> _What you need to do_: If a line in the records below contains the word "decide", return that line.

Collected data entries

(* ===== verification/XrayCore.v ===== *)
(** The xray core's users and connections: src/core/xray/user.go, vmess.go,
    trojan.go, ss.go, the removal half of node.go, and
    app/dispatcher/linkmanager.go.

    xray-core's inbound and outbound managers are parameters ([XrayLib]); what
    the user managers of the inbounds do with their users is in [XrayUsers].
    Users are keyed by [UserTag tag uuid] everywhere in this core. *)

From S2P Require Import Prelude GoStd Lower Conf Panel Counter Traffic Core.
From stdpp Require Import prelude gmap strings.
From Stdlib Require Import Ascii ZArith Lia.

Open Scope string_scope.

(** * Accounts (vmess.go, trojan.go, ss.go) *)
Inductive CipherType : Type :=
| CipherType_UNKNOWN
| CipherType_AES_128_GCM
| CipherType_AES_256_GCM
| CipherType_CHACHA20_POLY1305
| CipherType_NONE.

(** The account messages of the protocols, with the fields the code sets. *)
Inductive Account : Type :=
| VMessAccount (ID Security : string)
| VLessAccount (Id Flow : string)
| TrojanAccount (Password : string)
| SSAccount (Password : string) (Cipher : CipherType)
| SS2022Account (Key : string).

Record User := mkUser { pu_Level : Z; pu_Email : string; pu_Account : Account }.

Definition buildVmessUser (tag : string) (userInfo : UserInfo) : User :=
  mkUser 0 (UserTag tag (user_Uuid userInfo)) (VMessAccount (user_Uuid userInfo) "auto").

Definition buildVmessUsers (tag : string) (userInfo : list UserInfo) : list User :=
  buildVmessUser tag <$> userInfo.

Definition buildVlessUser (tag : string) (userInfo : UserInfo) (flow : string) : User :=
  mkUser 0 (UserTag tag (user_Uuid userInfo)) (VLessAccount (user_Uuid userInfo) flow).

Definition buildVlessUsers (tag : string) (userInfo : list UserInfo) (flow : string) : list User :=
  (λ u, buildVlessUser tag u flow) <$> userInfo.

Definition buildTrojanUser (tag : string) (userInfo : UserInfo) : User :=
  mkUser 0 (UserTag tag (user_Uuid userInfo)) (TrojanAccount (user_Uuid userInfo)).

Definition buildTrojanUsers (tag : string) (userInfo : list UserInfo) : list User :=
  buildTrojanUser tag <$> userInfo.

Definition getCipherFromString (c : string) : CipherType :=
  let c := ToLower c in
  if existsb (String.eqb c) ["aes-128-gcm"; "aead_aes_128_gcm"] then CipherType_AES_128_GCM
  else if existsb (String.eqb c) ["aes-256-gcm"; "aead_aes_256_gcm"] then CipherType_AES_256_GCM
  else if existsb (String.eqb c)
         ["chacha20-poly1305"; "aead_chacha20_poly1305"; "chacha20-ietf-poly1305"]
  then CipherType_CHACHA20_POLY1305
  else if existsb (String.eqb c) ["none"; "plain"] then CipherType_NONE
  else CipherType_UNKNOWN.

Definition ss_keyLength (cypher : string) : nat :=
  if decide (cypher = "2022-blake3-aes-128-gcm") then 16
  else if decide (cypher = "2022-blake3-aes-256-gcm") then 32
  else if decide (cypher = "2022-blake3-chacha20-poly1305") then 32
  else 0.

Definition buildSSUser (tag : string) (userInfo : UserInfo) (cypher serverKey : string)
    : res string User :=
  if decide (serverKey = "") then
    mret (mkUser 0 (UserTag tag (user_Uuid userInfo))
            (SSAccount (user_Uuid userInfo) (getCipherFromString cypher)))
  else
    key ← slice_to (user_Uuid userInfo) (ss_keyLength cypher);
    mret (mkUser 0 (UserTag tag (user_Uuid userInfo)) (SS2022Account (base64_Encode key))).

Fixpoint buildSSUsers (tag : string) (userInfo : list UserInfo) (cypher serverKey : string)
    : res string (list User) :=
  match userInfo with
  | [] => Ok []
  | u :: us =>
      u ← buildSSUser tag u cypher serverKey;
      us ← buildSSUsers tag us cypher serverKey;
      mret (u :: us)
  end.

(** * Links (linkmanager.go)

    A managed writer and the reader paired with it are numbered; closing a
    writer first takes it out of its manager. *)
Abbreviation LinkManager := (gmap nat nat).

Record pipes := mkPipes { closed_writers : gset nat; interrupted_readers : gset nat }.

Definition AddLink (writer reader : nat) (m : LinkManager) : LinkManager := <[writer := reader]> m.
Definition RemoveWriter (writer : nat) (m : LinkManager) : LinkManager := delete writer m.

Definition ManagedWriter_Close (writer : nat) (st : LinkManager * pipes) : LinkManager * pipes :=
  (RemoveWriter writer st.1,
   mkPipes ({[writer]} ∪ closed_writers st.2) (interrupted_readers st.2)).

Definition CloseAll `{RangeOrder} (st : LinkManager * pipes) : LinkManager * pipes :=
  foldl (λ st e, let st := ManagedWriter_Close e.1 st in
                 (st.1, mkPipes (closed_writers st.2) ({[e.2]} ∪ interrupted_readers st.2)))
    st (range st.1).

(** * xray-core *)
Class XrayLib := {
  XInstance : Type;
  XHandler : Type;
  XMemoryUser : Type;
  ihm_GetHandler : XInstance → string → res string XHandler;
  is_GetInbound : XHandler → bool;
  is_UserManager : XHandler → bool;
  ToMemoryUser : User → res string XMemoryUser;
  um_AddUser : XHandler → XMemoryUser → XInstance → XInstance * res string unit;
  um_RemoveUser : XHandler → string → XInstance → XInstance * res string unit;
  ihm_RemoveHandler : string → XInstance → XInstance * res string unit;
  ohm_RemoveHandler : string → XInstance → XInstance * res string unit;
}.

> _Output for this exercise_:
  if decide (cypher = "2022-blake3-aes-128-gcm") then 16
  else if decide (cypher = "2022-blake3-aes-256-gcm") then 32
  else if decide (cypher = "2022-blake3-chacha20-poly1305") then 32
  if decide (serverKey = "") then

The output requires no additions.